See S.C. Code Ann. §16-13-240.

The court notes that a theft requires the defendant to knowingly mislead the victim and intend to commit fraud, versus simply failing to fulfill a contractual obligation. Providing false financial statements to secure a loan could meet the standard. But losing money in a failed business deal, without proof of intentional deception, generally does not qualify as theft by false pretenses.

So in South Carolina, taxpayers cannot claim a theft loss merely because an investment failed or a debtor did not repay. The same result happens for other agreed to losses, such as gambling losses. To justify the deduction, the taxpayer needs evidence showing the debtor committed intentional fraud or deception through actions like doctoring financial documents. The state follows the same overall framework as federal tax law, but makes taxpayers demonstrate theft based specifically on South Carolina statutes.

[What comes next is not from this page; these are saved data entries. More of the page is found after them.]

(** Key [j] in its warp: word of the mask and lane. *)
Lemma warp_lane (w : Z * Z) j : base w <= j < base w + 32 -> j / 32 = base w / 32 /\ j mod 32 = j - base w.
Proof.
  intros Hj. assert (E : base w = (w.1 * 4 + w.2) * 32) by ring. rewrite E in *. rewrite Z.div_mul by lia.
  pose proof (Z.div_mod j 32 ltac:(lia)). pose proof (Z.mod_pos_bound j 32 ltac:(lia)). lia.
Qed.

Lemma lane_hit_mask_spec st w j :
  w ∈ grid -> base w <= j < base w + 32 ->
  lane_hit_mask K cfg num_sets cache_ptr count_misses tags tbl keys len st (base w) (j - base w) =
    if decide (j < len /\ key_bit st j = false) then
      if decide (way_mask (keys j) = 0) then (0, count_misses) else (row_ptr (keys j), false)
    else (0, false).
Proof.
  intros [H1 H2]%grid_spec Hj. pose proof n_block_bounds. destruct (warp_lane w j Hj) as [Eq Em]. unfold lane_hit_mask, key_bit.
  replace (wrapu 32 (base w + (j - base w))) with j by (rewrite wrapu_small; unfold in_u; lia).
  rewrite Eq, Em. destruct (Z.leb_spec len j); [by rewrite decide_False by lia|].
  destruct (Z.testbit _ _); [by rewrite decide_False by naive_solver|]. rewrite decide_True by done.
  destruct (Z.eqb_spec (way_mask (keys j)) 0); [by rewrite decide_True|by rewrite decide_False].
Qed.

(** Lane pointers are non-zero exactly for new hits. *)
Lemma lane_new_hit st w j :
  w ∈ grid -> base w <= j < base w + 32 ->
  (lane_hit_mask K cfg num_sets cache_ptr count_misses tags tbl keys len st (base w) (j - base w)).1 <> 0 <->
  j ∈ warp_keys w /\ key_bit st j = false /\ way_mask (keys j) <> 0.
Proof.
  intros Hw Hj. rewrite lane_hit_mask_spec, elem_of_warp_keys by done.
  destruct (decide (j < len /\ _)); [|simpl; naive_solver].
  destruct (decide (way_mask (keys j) = 0)); simpl; [naive_solver|]. specialize (Hptr (keys j)). naive_solver.
Qed.

Lemma query_hit_mask_warp_served st w : w ∈ grid -> served (warp_keys w) st (query_warp st w).
Proof.
  intros Hw. unfold query_hit_mask_warp. rewrite warp_ptr_spec by done.
  destruct (Z.leb_spec len (base w)).
  { replace (warp_keys w) with (@nil Z); [apply served_nil|]. symmetry. apply elem_of_nil_inv. intros j.
    rewrite elem_of_warp_keys. lia. }
  assert (Hlane : forall j, j ∈ warp_keys w -> base w <= j < base w + 32) by (intros j; rewrite elem_of_warp_keys; lia).
  split; cbn [q_mask q_values q_misses].
  - intros j Hj. unfold key_bit at 1. cbn [q_mask]. unfold upd. destruct (decide (base w <= j < base w + 32)) as [Hin|Hout].
    + destruct (warp_lane w j Hin) as [Eq Em]. rewrite Eq, Z.eqb_refl.
      rewrite Z.lor_spec, fold_lor_testbit, Z.testbit_0_l by (lia || (intros s ?%elem_of_seqZ; lia)).
      unfold key_bit. rewrite Eq. destruct (Z.testbit _ (j mod 32)) eqn:Eb; [done|]. cbn [orb].
      apply eq_true_iff_eq. rewrite existsb_exists, bool_decide_eq_true. setoid_rewrite <- list_elem_of_In.
      setoid_rewrite elem_of_seqZ. rewrite Em in *. assert (Hkb : key_bit st j = false) by (unfold key_bit; by rewrite Eq, Em).
      pose proof (lane_new_hit st w j Hw Hin) as Hnew. split.
      * intros (s & _ & Hs). assert (s = j - base w) as -> by lia. destruct (proj1 Hnew ltac:(lia)) as (? & _ & ?). done.
      * intros [Hk Hm]. exists (j - base w). split; [lia|]. pose proof (proj2 Hnew (conj Hk (conj Hkb Hm))). lia.
    + rewrite bool_decide_false by (intros [Hk _]; by apply Hlane in Hk). rewrite orb_false_r.
      rewrite (proj2 (Z.eqb_neq _ _)); [done|]. intros E. apply Hout.
      pose proof (Z.div_mod j 32 ltac:(lia)). pose proof (Z.mod_pos_bound j 32 ltac:(lia)).
      assert (Eb : base w = (w.1 * 4 + w.2) * 32) by ring. rewrite Eb, Z.div_mul in E by lia. lia.
  - intros j. unfold out_row. rewrite copy_lanes_row by (lia || apply element_size_spec).
    destruct (decide (j ∈ warp_keys w /\ _)) as [Hy|Hn].
    + pose proof (Hlane j (proj1 Hy)) as Hj. pose proof (proj2 (lane_new_hit st w j Hw Hj) Hy).
      rewrite decide_True by (split; [lia|done]). rewrite lane_hit_mask_spec by done.
      pose proof (proj1 (elem_of_warp_keys w j) (proj1 Hy)). rewrite decide_True by tauto. by rewrite decide_False by tauto.
    + rewrite decide_False; [done|]. intros [Hj Hp]. apply Hn. by apply (lane_new_hit st w j Hw ltac:(lia)).
  - f_equal. unfold warp_keys. rewrite <- (length_filter_shift
      (fun j => (j < len /\ key_bit st j = false) /\ way_mask (keys j) = 0 /\ count_misses = true) _ (base w) 32).
    2:{ intros s Hs. pose proof (lane_hit_mask_spec st w (base w + s) Hw ltac:(lia)) as E.
        replace (base w + s - base w) with s in E by lia. rewrite E.
        destruct (decide (base w + s < len /\ _)); [|simpl; naive_solver].
        destruct (decide (way_mask _ = 0)); simpl; naive_solver. }
    rewrite list_filter_filter. destruct count_misses.
    + do 2 f_equal. apply filter_ext_in. intros j _. unfold missed. tauto.
    + rewrite (filter_ext_in _ (fun _ => False)) by naive_solver.
      by induction (seqZ (base w) 32).
Qed.

Lemma served_perm l l' st st' : l ≡ₚ l' -> served l st st' -> served l' st st'.
Proof.
  intros Hp [H1 H2 H3]. split.
  - intros j Hj. rewrite H1 by done. f_equal. apply bool_decide_ext. by rewrite Hp.
  - intros j. rewrite H2. apply decide_ext. by rewrite Hp.
  - rewrite H3. destruct count_misses; [|done]. by rewrite Hp.
Qed.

The court highlighted the absence of evidence showing that Harrison made false representations or provided false or misleading financial statements to the taxpayer at the time the loans were made. Based on this, the court concluded that there was no theft and, consequently, no thelf loss deduction was available.

Theft Under Texas Law

The theft laws vary widely from state-to-state. For example, the Texas Theft Liability Act has a similar deception requirement, but what counts as deception is different:

In Texas “deception” means:

(A) creating or confirming by words or conduct a false impression of law or fact that is likely to affect the judgment of another in the transaction, and that the actor does not believe to be true;

(B) failing to correct a false impression of law or fact that is likely to affect the judgment of another in the transaction, that the actor previously created or confirmed by words or conduct, and that the actor does not now believe to be true;

(C) preventing another from acquiring information likely to affect his judgment in the transaction;

(D) selling or otherwise transferring or encumbering property without disclosing a lien, security interest, adverse claim, or other legal impediment to the enjoyment of the property, whether the lien, security interest, claim, or impediment is or is not valid, or is or is not a matter of official record; or

(E) promising performance that is likely to affect the judgment of another in the transaction and that the actor does not intend to perform or knows will not be performed, except that failure to perform the promise in issue without other evidence of intent or knowledge is not sufficient proof that the actor did not intend to perform or knew the promise would not be performed.

Subparagraphs A and B could apply to most ponzi schemes, as making false representations is what a ponzi scheme is all about. Subparagrah C could also apply to many ponzi schemes as withholding information is key to furthering most ponzi schemes.

Subparagprah E could cover the situation described in this case. Just an intent or knowledge to not perform is enough. Knowledge to not perform could likely be proven by factors showing that the financial transaction could not be completed, i.e., the bad actor did not have enough funds, did not have a viable business or investment that could produce the promised returns, etc.

Thus, the outcome may have been different had Texas law applied. The taxpayer’s arguments about the guilty plea to bank fraud and evidence of testimony of a certified public accountant who had analyzed Harrison’s financial statements may have been enough.

The Takeaway

Those taking tax losses for theft should carefully document the theft. This starts with an analysis of state law. The elements of the state statutes set out what has to be documented. As this court case shows, the failure to perform alone may not be sufficient. The state statute may require more. Some states may allow evidence of the inability to perform, which could be shown in a typical ponzi scheme (i.e., that the bad actor did not have sufficient funds or a viable busienss or investment to complete the transaction).